Note that PhraseNets are visualization of relations rather than of concepts. For example, it can clearly describe the possessive relation with one simple pattern "X's Y", or the location relation with "X at Y". However, it cannot help with solving tasks such as visualize everything that relates to a given concept in a text or how are two concepts related in text. It also misses the notion of discourse in the text. The full paper contains more examples, as well as the discussion of undertaken application.

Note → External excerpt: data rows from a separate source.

Lemma ok_wildcard_modifiers m ex re b s : (length s < m)%nat -> (length s < n)%nat ->
  ok_at (wildcard_modifiers n m ex re b) s.
Proof.
  revert ex re b s. induction m as [|m IH]; intros ex re b s Hm Hs; [lia|]. unfold ok_at. cbn [wildcard_modifiers].
  destruct (peek_word_is "EXCEPT" s) eqn:He.
  { apply ok_seen; [done|]. intros r Hr. apply ok_expect_char. intros r1 Hr1.
    apply ok_bind; [apply ok_items; [len|]|].
    { intros t _. apply ok_column_identifier. }
    intros cols r2 _ Hr2. apply ok_expect_char. intros r3 Hr3. apply IH; len. }
  destruct (peek_word_is "REPLACE" s) eqn:Hp; [|apply skip_suffix].
  apply ok_seen; [done|]. intros r Hr. apply ok_expect_char. intros r1 Hr1.
  apply ok_bind; [apply ok_items; [len|apply ok_replacement; len]|].
  intros reps r2 _ Hr2. apply ok_expect_char. intros r3 Hr3. apply IH; len.
Qed.

Lemma ok_backtick_some s : ok_at (a <~ parse_backtick_identifier; pret (Some a)) s.
Proof. apply ok_bind; [apply backtick_fine|]. intros. apply ok_ret. Qed.

Lemma fine_word {A} (f : input -> A) s w : peek_word s = Some w ->
  fine s (POk (f w) (drop (length w) (skip_whitespace s))).
Proof. intros Hw. apply (drop_word_shorter s w Hw). Qed.

Lemma ok_alias_name s : ok_at alias_name s.
Proof.
  unfold ok_at, alias_name. eapply fine_weaken; [apply skip_suffix|]. case_match; [apply ok_backtick_some|].
  destruct (peek_word (skip_whitespace s)) as [w|] eqn:Hw; [|apply fine_ok]. case_match; [apply fine_ok|].
  rewrite <- (skip_idemp s) at 2. by apply (fine_word (fun w => Some (to_str w))).
Qed.

Lemma ok_field_alias s : ok_at field_alias s.
Proof.
  unfold ok_at, field_alias. eapply fine_weaken; [apply skip_suffix|].
  destruct (peek_word_is "AS" (skip_whitespace s)) eqn:Ha.
  - apply ok_seen; [done|]. intros. apply ok_alias_name.
  - case_match; [apply ok_backtick_some|apply fine_ok].
Qed.

Lemma ok_select_field k : (k < n)%nat -> fits k (select_field n).
Proof.
  intros Hk s Hs. unfold ok_at, select_field. eapply fine_weaken; [apply skip_suffix|]. pose proof (skip_suffix s) as Hr.
  set (t := skip_whitespace s) in *. destruct (looking_at "*" t) eqn:Hl.
  { apply fine_drop; [lia|by eapply looking_at_ne|]. intros r Hr1. apply ok_bind; [apply ok_wildcard_modifiers; len|].
    intros. apply ok_ret. }
  case_match; [done|]. apply ok_pexpr; [len|]. intros e r Hr1. apply ok_bind; [apply ok_field_alias|]. intros. apply ok_ret.
Qed.

Lemma ok_optional_alias s : ok_at parse_optional_alias s.
Proof.
  unfold parse_optional_alias. apply ok_match_then; intros r Hr; unfold ok_at; cbn beta zeta.
  - eapply fine_weaken; [apply skip_suffix|]. case_match; [apply ok_backtick_some|].
    apply ok_word. intros. apply ok_ret.
  - case_match; [apply ok_backtick_some|]. destruct (peek_word r) as [w|] eqn:Hw; [|apply fine_ok].
    case_match; [apply fine_ok|]. by apply (fine_word (fun w => Some (to_str w))).
Qed.

Lemma skip_keyword_suffix kw s : skip_keyword kw s `suffix_of` s.
Proof. unfold skip_keyword. destruct (peek_word_is kw s) eqn:Hp; [apply (after_keyword_shorter kw s Hp)|done]. Qed.

Lemma join_header_shorter s jt r : join_header s = Some (jt, r) -> shorter r s.
Proof.
  unfold join_header. set (x := match List.find _ _ with Some _ => _ | None => _ end).
  assert (Hx : x.2 `suffix_of` s).
  { subst x. destruct (List.find _ _) as [[kw j]|] eqn:Hf; [|done].
    apply find_some in Hf as [_ Hp]. simpl in Hp. pose proof (after_keyword_shorter kw s Hp) as Ha.
    destruct (bool_decide (j = Left) && peek_word_is "ASOF" (after_keyword kw s)) eqn:Hb; [|apply Ha].
    apply andb_true_iff in Hb as [_ Hb]. simpl. etrans; [apply (after_keyword_shorter "ASOF" _ Hb)|apply Ha]. }
  destruct x as [j t]. simpl in Hx. pose proof (skip_keyword_suffix "OUTER" t) as Ho.
  pose proof (match_keyword_shorter "JOIN" (skip_keyword "OUTER" t)) as Hm.
  destruct (match_keyword "JOIN" _) as [[] r1| | |]; try done. intros [= <- <-].
  eapply shorter_suffix; [by apply Hm|]. by etrans.
Qed.

Lemma ok_join_target {A} (f : string -> P A) s :
  (forall w r, shorter r s -> ok_at (f w) r) -> ok_at (pbind join_target f) s.
Proof.
  intros Hf. apply ok_bind_shorter; [|done]. unfold join_target. destruct (peek_word s); [|done].
  case_match; [done|]. apply word_fine.
Qed.

Lemma ok_optional {A} kw (p : P A) s : (forall r, shorter r s -> ok_at p r) -> ok_at (optional kw p) s.
Proof.
  intros Hp. unfold optional. apply ok_match_then; intros r Hr; [|apply ok_ret].
  apply ok_bind; [by apply Hp|]. intros. apply ok_ret.
Qed.

Lemma ok_joins m acc s : (length s < m)%nat -> (length s < n)%nat -> ok_at (parse_joins n m acc) s.
Proof.
  revert acc s. induction m as [|m IH]; intros acc s Hm Hs; [lia|]. unfold ok_at. cbn [parse_joins].
  destruct (join_header s) as [[jt r]|] eqn:Hj; [|apply fine_ok]. apply join_header_shorter in Hj.
  apply ok_on; [apply Hj|]. apply ok_join_target. intros w r1 Hr1. apply ok_bind; [apply ok_optional_alias|].
  intros a r2 _ Hr2. apply ok_match_then; intros r3 Hr3.
  - apply ok_bind; [apply ok_pexpr; [len|]; intros; apply ok_ret|]. intros o r4 _ Hr4. apply IH; len.
  - apply ok_bind; [apply ok_ret|]. intros o r4 _ Hr4. apply IH; len.
Qed.
Lemma reads_over name l p p_txt w w_txt : plain name = true -> Forall arg_ok l -> reads_opt p_txt p -> reads_opt w_txt w ->
  reads_post ((cps name ++ paren (texts l)) ++ cps " OVER (" ++ partition_text p p_txt ++ when_text w w_txt ++ cps ")")
    (Over (Call name l.*2) p w).
Proof.
  intros Hn Hall Hp Hw m rest Hl Hb Hc. rewrite <- !app_assoc in *. rewrite call_text by done. unfold parse_over.
  change (cps ")" ++ rest) with (code ")" :: rest) in *.
  set (t := partition_text p p_txt ++ when_text w w_txt ++ code ")" :: rest) in *.
  rewrite (pbind_ok _ _ _ (Over (Call name l.*2) p w) rest); [done|].
  rewrite (pbind_ok _ _ _ true (cps " (" ++ t)) by done. rewrite (pbind_ok _ _ _ tt t) by done. subst t.
  pose proof (eq_refl : length (cps " OVER (") = 7%nat) as Hover. destruct m as [|[|m]]; [lens|lens|].
  rewrite (pbind_ok _ _ _ (p, w) (code ")" :: rest)); [done|]. apply over_partition; [done|done|lens].
Qed.

(** *** CASE *)

Definition clause_text (c : input * input) : input := cps "WHEN " ++ c.1 ++ cps " THEN " ++ c.2 ++ cps " ".
Definition else_text (o : option Expr) (txt : input) : input := from_option (fun _ => cps "ELSE " ++ txt ++ cps " ") [] o.

(** A clause with the texts of its two expressions. *)
Definition clause_ok (c : (input * input) * (Expr * Expr)) : Prop := reads 0 c.1.1 c.2.1 /\ reads 0 c.1.2 c.2.2.

(** The keywords of [CASE] end an expression. *)
Lemma case_words kw t : kw ∈ ["THEN"; "WHEN"; "ELSE"] ->
  stops 0 (cps kw ++ 32 :: t) = true /\ skip_whitespace (cps kw ++ 32 :: t) = cps kw ++ 32 :: t /\
  (forall kw', kw' ∈ ["THEN"; "WHEN"; "ELSE"] ->
     match_keyword kw' (cps kw ++ 32 :: t) = if bool_decide (kw' = kw) then POk true (32 :: t) else POk false (cps kw ++ 32 :: t)).
Proof.
  rewrite !elem_of_cons, elem_of_nil.
  intros [->|[->|[->|[]]]]; (split_and!; [done|done|]); intros kw'; rewrite !elem_of_cons, elem_of_nil.
  all: by intros [->|[->|[->|[]]]].
Qed.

Topical differences in multiple texts can be visualized by combining the clouds
Tag clouds can be also meaningfully combined within a single visualization, as proposed in the study "The two sides of the same story: Laskas & Gladwell on CTE & the NFL". This time the discourse is taken into account: The algorithm positions the words vertically by their average position in text. Horizontally, the words are shifted onto the left or the right side of the graph depending on where they occur more. Those word that are similarly frequent in both graphs appear in the middle. The frequency is, as usual, expressed with varying font size.
This tool is not particularly universal, but for comparing two similar texts it works well. Using additional dimensions, one could perhaps compare three or even four texts, but adding further dimensions would negatively influence the readability and usefulness of the tool. Instead, a different kind of graph can be used for visual comparison of topics discussed in several texts.

Stream graphs demonstrate how topics evolve over time
Stream graphs were originally designed to visualize how data changes over time, e.g. movie revenues or musical taste. An approached called ThemeRiver plots how important topics change over time in underlying documents, they then compare how these changes correspond to political events that time. Or there is also an interesting demo of stream graphs in the latest twitter posts.

StreamGraph of Obama's speech

Time flow is similar to text flow, or discourse
Alternatively, the time can be also expressed as text flow in a single document. One can then stream graphs to show how which topics are mentioned in the beginning, in the end or throughout the document. The above figure is an attempt to represent the main topics in Obama's speech and their discourse flow. Stream graphs provide the suitable framework for visualizing discourse, but their potential is yet unexplored.

Splitting text into single words is harmful
The above tools use individual words as topic descriptors. A significant disadvantage is that some concepts are described as two or more words: hot dog, New York, Google Wave, Auckland University of Technology etc. Split these items into words and each one conveys a completely different meaning.

The following posts will discuss other disadvantages of single words and describe approaches that visualize concepts and phrases.